>>>
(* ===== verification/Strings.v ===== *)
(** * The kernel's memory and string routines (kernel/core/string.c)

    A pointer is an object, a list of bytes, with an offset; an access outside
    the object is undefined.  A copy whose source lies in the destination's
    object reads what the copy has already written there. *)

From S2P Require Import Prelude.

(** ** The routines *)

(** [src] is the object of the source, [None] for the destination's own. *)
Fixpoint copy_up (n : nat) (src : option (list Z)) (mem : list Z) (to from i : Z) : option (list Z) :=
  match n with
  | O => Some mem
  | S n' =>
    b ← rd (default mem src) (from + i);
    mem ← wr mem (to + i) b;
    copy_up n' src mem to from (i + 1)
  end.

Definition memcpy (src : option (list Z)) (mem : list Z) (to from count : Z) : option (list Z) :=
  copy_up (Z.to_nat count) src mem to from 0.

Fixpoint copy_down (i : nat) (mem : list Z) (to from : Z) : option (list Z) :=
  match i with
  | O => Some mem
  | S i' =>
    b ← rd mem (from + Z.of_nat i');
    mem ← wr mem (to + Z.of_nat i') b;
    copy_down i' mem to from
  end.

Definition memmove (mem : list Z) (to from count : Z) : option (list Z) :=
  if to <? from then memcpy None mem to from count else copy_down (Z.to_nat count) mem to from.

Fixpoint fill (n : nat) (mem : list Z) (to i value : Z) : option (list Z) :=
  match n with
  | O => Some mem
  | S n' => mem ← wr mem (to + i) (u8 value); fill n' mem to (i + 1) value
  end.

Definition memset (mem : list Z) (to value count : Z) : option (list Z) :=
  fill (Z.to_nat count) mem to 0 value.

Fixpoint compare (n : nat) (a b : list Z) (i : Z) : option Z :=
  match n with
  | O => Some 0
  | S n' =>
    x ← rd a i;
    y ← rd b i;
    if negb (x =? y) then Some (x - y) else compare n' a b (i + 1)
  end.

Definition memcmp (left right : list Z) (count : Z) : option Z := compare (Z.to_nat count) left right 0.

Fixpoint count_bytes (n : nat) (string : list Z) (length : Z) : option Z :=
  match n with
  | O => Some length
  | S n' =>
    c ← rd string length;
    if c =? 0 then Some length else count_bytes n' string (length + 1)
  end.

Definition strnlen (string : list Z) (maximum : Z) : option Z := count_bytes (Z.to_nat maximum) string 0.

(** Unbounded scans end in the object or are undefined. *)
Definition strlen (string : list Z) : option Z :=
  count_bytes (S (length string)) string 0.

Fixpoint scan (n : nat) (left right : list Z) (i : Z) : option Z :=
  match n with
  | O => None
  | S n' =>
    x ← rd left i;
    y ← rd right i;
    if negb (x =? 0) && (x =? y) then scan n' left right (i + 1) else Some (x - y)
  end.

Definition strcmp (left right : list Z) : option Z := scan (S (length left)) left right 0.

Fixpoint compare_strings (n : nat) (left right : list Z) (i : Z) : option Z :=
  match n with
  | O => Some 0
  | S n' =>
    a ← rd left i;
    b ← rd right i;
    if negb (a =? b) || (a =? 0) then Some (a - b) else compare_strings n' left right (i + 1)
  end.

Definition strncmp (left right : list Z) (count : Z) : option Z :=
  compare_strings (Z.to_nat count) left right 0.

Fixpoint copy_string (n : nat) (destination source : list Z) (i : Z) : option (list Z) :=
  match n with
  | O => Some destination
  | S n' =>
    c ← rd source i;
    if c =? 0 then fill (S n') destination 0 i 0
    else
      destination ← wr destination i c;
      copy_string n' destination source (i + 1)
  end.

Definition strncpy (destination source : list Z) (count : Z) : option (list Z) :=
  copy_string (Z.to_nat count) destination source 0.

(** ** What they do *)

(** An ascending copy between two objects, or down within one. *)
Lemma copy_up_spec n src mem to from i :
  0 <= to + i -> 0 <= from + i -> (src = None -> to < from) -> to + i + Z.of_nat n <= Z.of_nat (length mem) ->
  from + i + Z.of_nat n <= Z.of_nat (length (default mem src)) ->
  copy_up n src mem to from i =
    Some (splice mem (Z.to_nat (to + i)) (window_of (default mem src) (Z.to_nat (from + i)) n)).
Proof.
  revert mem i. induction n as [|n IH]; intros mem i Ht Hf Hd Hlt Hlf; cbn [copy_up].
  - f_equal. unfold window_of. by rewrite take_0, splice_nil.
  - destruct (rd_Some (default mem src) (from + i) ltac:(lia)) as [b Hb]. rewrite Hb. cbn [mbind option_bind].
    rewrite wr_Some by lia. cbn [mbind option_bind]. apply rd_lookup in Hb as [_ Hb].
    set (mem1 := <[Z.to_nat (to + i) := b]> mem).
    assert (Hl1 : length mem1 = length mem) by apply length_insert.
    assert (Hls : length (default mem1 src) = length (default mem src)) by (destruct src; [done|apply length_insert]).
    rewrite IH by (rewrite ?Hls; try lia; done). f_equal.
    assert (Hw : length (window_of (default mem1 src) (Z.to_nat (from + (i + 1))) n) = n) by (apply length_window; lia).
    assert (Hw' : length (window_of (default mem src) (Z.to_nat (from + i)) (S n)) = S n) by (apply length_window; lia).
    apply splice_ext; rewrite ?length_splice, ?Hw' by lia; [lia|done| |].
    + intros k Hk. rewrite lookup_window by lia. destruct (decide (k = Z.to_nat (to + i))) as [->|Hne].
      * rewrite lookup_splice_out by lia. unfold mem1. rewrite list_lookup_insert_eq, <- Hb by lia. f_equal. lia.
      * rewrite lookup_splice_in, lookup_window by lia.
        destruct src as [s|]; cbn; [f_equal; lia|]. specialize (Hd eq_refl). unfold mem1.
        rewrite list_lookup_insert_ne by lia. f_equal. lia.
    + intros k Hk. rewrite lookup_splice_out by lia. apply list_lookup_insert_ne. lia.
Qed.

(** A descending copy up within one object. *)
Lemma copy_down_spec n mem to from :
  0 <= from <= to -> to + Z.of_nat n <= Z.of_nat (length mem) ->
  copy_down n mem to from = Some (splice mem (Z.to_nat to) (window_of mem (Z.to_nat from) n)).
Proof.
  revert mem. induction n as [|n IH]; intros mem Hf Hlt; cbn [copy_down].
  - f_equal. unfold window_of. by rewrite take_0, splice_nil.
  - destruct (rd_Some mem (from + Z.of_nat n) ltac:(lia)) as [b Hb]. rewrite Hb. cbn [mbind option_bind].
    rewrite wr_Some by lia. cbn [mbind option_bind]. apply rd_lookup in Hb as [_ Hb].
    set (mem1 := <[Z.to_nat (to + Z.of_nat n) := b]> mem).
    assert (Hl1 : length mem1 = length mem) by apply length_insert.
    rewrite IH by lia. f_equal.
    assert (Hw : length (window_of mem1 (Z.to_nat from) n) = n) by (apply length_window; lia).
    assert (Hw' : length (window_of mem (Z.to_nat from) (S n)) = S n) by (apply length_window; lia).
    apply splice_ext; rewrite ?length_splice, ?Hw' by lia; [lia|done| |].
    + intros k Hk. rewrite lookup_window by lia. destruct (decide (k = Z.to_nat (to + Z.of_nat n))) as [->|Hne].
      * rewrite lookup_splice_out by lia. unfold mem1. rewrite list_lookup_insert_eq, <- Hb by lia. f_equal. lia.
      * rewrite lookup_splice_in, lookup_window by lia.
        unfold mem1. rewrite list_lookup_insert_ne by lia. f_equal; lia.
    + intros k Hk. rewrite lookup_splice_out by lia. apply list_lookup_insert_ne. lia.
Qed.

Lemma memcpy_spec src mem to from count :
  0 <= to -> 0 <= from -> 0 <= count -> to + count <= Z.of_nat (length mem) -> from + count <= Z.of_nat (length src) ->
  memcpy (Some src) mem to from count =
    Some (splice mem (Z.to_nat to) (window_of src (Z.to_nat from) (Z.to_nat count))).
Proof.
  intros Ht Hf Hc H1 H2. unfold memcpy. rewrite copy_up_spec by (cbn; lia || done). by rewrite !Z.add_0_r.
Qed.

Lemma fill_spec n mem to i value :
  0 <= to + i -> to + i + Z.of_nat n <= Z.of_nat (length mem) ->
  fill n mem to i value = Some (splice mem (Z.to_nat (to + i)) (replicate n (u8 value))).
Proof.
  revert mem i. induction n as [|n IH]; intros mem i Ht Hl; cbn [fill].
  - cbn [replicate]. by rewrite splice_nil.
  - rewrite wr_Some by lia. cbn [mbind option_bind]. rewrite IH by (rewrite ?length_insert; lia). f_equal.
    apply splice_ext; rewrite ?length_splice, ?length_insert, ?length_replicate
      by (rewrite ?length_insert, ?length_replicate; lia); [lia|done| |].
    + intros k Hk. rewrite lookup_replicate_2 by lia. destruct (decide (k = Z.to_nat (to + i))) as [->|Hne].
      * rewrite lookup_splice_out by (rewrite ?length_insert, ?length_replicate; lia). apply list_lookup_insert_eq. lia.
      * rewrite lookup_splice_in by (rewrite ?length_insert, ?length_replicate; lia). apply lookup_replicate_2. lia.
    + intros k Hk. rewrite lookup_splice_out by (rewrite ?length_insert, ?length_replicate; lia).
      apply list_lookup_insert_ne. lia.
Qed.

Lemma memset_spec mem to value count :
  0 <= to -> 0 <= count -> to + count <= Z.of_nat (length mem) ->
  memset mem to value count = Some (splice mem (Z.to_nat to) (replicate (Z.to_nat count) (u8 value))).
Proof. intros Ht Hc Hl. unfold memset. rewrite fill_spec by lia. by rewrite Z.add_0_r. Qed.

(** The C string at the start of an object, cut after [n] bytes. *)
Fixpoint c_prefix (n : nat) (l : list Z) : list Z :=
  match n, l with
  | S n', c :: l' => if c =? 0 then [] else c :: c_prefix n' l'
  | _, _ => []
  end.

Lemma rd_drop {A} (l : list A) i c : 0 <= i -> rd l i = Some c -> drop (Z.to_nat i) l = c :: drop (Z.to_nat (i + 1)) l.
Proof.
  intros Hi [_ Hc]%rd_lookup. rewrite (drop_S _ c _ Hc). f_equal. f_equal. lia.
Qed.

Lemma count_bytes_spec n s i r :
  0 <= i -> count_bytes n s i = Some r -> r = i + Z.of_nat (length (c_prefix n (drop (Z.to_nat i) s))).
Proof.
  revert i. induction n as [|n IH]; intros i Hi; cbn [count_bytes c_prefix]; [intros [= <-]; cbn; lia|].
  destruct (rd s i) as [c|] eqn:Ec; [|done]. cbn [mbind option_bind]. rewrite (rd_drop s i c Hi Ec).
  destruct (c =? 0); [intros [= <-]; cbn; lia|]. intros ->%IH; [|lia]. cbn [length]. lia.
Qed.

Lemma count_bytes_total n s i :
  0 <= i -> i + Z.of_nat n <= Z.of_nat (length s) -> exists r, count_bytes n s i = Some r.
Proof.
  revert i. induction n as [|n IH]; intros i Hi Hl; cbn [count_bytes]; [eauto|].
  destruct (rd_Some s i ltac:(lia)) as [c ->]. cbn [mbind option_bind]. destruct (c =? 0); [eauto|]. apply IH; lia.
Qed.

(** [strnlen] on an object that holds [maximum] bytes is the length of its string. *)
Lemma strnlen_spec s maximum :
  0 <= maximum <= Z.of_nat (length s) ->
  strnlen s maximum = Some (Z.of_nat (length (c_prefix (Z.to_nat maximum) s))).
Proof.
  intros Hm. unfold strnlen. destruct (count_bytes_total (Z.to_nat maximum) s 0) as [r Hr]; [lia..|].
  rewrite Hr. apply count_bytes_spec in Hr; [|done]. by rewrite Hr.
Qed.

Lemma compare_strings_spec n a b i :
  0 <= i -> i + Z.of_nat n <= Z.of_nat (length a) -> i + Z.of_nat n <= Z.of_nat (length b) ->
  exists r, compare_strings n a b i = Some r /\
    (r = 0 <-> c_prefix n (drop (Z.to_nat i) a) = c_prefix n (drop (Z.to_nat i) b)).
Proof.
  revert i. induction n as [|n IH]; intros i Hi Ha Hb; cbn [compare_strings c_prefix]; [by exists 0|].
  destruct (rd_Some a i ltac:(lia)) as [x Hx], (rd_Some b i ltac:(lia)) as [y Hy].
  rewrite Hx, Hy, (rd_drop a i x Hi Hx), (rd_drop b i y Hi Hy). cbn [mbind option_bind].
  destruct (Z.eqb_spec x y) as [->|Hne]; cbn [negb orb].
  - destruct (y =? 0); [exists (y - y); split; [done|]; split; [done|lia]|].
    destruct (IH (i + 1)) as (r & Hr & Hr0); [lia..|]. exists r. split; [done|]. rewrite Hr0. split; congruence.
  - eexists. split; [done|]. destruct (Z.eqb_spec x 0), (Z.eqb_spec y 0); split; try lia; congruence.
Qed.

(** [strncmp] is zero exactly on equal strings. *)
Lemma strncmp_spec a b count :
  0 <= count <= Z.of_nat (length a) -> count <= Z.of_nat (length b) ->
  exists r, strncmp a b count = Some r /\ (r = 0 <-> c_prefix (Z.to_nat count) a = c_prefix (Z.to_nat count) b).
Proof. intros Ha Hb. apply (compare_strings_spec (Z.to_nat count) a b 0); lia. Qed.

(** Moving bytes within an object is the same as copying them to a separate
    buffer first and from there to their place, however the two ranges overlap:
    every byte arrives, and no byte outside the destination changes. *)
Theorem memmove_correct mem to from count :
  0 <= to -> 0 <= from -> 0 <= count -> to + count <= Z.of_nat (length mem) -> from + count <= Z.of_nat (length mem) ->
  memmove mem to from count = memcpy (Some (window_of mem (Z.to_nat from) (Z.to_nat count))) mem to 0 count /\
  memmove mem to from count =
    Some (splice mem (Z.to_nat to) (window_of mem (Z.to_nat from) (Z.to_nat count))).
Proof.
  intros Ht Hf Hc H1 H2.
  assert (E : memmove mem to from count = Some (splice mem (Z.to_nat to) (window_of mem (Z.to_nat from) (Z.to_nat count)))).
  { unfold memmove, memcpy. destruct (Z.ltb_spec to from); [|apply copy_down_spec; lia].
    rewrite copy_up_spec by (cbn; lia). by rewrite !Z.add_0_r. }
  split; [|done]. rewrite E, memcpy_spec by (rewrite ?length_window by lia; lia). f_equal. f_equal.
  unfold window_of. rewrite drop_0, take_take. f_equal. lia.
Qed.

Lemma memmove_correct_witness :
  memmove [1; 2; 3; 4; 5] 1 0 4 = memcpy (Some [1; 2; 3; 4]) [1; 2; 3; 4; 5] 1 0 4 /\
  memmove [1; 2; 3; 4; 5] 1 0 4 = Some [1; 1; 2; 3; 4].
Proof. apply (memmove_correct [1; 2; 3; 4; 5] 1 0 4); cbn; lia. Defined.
<<<
## What the task requires
Quote exactly and only the lines from the one holding "split; [|done]. rewrite" through the end of the data.

## Reply to the exercise
  split; [|done]. rewrite E, memcpy_spec by (rewrite ?length_window by lia; lia). f_equal. f_equal.
  unfold window_of. rewrite drop_0, take_take. f_equal. lia.
Qed.

Lemma memmove_correct_witness :
  memmove [1; 2; 3; 4; 5] 1 0 4 = memcpy (Some [1; 2; 3; 4]) [1; 2; 3; 4; 5] 1 0 4 /\
  memmove [1; 2; 3; 4; 5] 1 0 4 = Some [1; 1; 2; 3; 4].
Proof. apply (memmove_correct [1; 2; 3; 4; 5] 1 0 4); cbn; lia. Defined.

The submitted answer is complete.